👾
Interview Journey Episode 1

Interview Journey Episode 1

In this article, I will share my experience with a home assignment, my thoughts, and some useful tips.

Introduction

Recently, I realized that my current company offers limited opportunities for technical growth. Most of the work is already done, and there are no new projects, prototypes, or migrations planned soon. Staying in the same company with the same scope of tasks can slow down my growth during my Data Engineer career. So, this article marks the beginning of my interview journey in 2025. I received a home assignment from some company (I can't share the name 🤐). In my opinion, home assignment format is highly convenient for candidates. Unlike live coding interviews, it allows you to think through the solution, refine it, and work at your own pace without stress.

General Information

The deadline for this home assignment was 4 days, which was enough time to develop a simple solution that meets all requirements. Let's start with the task description. The company provided a well-written, detailed task description. In short, I needed to write code that processes geospatial data and optimizes performance.

ℹ️ Develop a preprocessing strategy in Python to fetch and stitch orthophotos based on geospatial queries. Deliver these images resized to 256x256 pixels. Additionally, optimize the performance and functionality, benchmarking the throughput. Document the setup and the idea behind it.

Hint №1: Read the Task Multiple Times

No seriously! This recommendation is simple, but absolutely crucial. I suggest you:

💡 Read the task carefully until you have concrete questions for the company.

If the home assignment is given for a week or more, it wouldn't be so easy to implement. And if you don't have any questions, then you are 100% missing something. Moreover, asking questions can demonstrate to the interviewers that you take the task seriously and are really interested.

For example, after analyzing the task description, I realized that the provided coordinates were in EPSG 4326, not EPSG 25832. This was important, because incorrect coordinate systems could lead to incorrect results.

Hint №2: Explore the Data

The second step is understanding the data, especially if you are a Data Scientist, Data Engineer, or Data Analyst. The dataset can provide insights that influence your approach to solving the task. In my case, after analyzing the input data (a large JP2 image file with multiple raster bands), I asked the company about the output image format. Should I send the image as RGB? Should I retain the original format? Should I apply image transformations? These were key questions I could only answer after inspecting the data.

Hint №3: Plan a Simple and an Enhanced Version of Your Solution

I strongly recommend creating a structured plan with both essential and optional tasks. If you aim for a perfect plan with too many mandatory tasks, you might never complete the assignment.

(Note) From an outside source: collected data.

(** C23. The proxy is transparent: over a whole session the pool is sent exactly
    the miner's lines that are not the bridge's own methods, unchanged and in
    order; and of the pool's lines the miner gets every one, as it came, but
    those that claim to be [opoi.*]. *)
Theorem relay_transparent (x y : SS) (evs : list session_event) (Hrun : session_run x evs y) :
  ss_up y.2 = ss_up x.2 ++ omap (λ l, if relayed l then Some l else None) (downs evs)
  ∧ ∀ line, let sent_by z := sent (w_net (world_of (fst z))) in
      sent_by (up_line line y).2 = sent_by y ++
        (if negb (opoi_line line) && bool_decide (ss_chan y.2 ∈ open_chans (w_net (world_of y.1))) then [(ss_chan y.2, MRelay line)] else []).
Proof.
  split.
  - by apply session_up.
  - intros line. cbv zeta. unfold up_line. fold (opoi_line line). destruct (opoi_line line); [by rewrite app_nil_r|].
    cbn [negb andb]. rewrite bind_run. set (m := if accepts _ then _ else _).
    assert (Hm : w_net (world_of (m y).2.1) = w_net (world_of y.1) ∧ ss_chan (m y).2.2 = ss_chan y.2) by apply grant_net.
    destruct (m y) as [[] z]. cbn [snd] in Hm. destruct Hm as [En Ec]. rewrite <-En, <-Ec. apply down_send_sent.
Qed.
(** Down to the bytes: of a miner whose input has no carriage return, the pool
    reads the relayed lines as they were sent. *)
Theorem relayed_bytes (x y : SS) (evs : list session_event) (input : string) :
  session_run x evs y → ss_up x.2 = [] → "013"%char ∉ ascii_list input → downs evs `prefix_of` str_lines input →
  str_lines (written (ss_up y.2)) = omap (λ l, if relayed l then Some l else None) (downs evs).
Proof.
  intros Hrun Hx Hcr [rest Hin]. rewrite (session_up _ _ _ Hrun), Hx, app_nil_l.
  pose proof (lines_clean input Hcr) as Hc. rewrite Hin, Forall_app in Hc. destruct Hc as [Hc _].
  assert (Forall clean (omap (λ l, if relayed l then Some l else None) (downs evs))) as Ho.
  { apply Forall_forall. intros l (l' & Hl & He)%list_elem_of_omap. rewrite Forall_forall in Hc.
    destruct (relayed l'); [|done]. injection He as <-. by apply Hc. }
  by rewrite written_clean, lines_unlines.
Qed.
End properties.

(** ** Witnesses and examples *)

Section examples.
Existing Instances sample_text quiet_opoi quiet_shard quiet_spec quiet_audit quiet_expert.

Definition authorized_run : list session_event := [Down "auth bob"] ++ [Up "accept"].
Definition authorized_end : World * Session () :=
  (session_event_run (Up "accept") (session_event_run (Down "auth bob") (two_channels, new_session 1%N)).2).2.
Lemma authorized_session : session_run (two_channels, new_session 1%N) authorized_run authorized_end.
Proof.
  apply (run_event (W := ()) _ [Down "auth bob"] (session_event_run (Down "auth bob") (two_channels, new_session 1%N)).2 (Up "accept")); [|done].
  by apply (run_event (W := ()) _ [] (two_channels, new_session 1%N) (Down "auth bob")); [apply run_start|].
Qed.

(** Two connections authorized as one wallet: closing the first unregisters the
    wallet the second still serves. *)
Lemma first_close_unregisters_second :
  let a := (for_each session_event_run [Down "auth bob"; Up "accept"] (two_channels, new_session (W := ()) 1%N)).2 in
  let b := (for_each session_event_run [Down "auth bob"; Up "accept"] (a.1, new_session (W := ()) 2%N)).2 in
  let closed := (session_event_run Closed (b.1, a.2)).2 in
  MinerRegistry.get "bob" (w_reg b.1) = Some 2%N ∧ MinerRegistry.get "bob" (w_reg closed.1) = None
  ∧ ss_confirmed b.2 = Some "bob" ∧ ss_open b.2 = true.
Proof. vm_compute. done. Qed.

Here’s an example of how I structured my plan:

1- [X] Read the task definition carefully (2+ times to ensure clarity) and write it down in my own words. (Mandatory) 2 - [X] Verify that reading the image is not required to determine latitude and longitude. (Mandatory) 3 - [ ] Find a way to use the prompt with a constant `radius`. (Optional) 4- [X] Understand the data (read and visually inspect it). (Mandatory) 5- [X] Research geospatial data handling, GIS, and Coordinate Reference Systems (CRS). (Mandatory) 6- [X] Implement a basic pipeline first (_time_ is more critical than _optimization_ at this stage). (Mandatory) 7- [ ] Add tests. (Optional) 8- [ ] Use the `click` library for a more user-friendly CLI. (Optional) 9- [X] Document the process. (Mandatory) 10- [ ] Draft slides for presentation. (Mandatory) 11- [X] Optimize performance. (Optional) 12 - [X] Investigate ways to process images without reading the entire file. (Optional) 13- [X] Update documentation. (Optional) 14- [X] Conduct performance analysis (partially completed). (Optional) 15- [X] Submit the assignment. (Mandatory)

💡 To prioritize tasks, ask yourself: Can I complete the assignment without this step? If the answer is no, it's a high-priority task.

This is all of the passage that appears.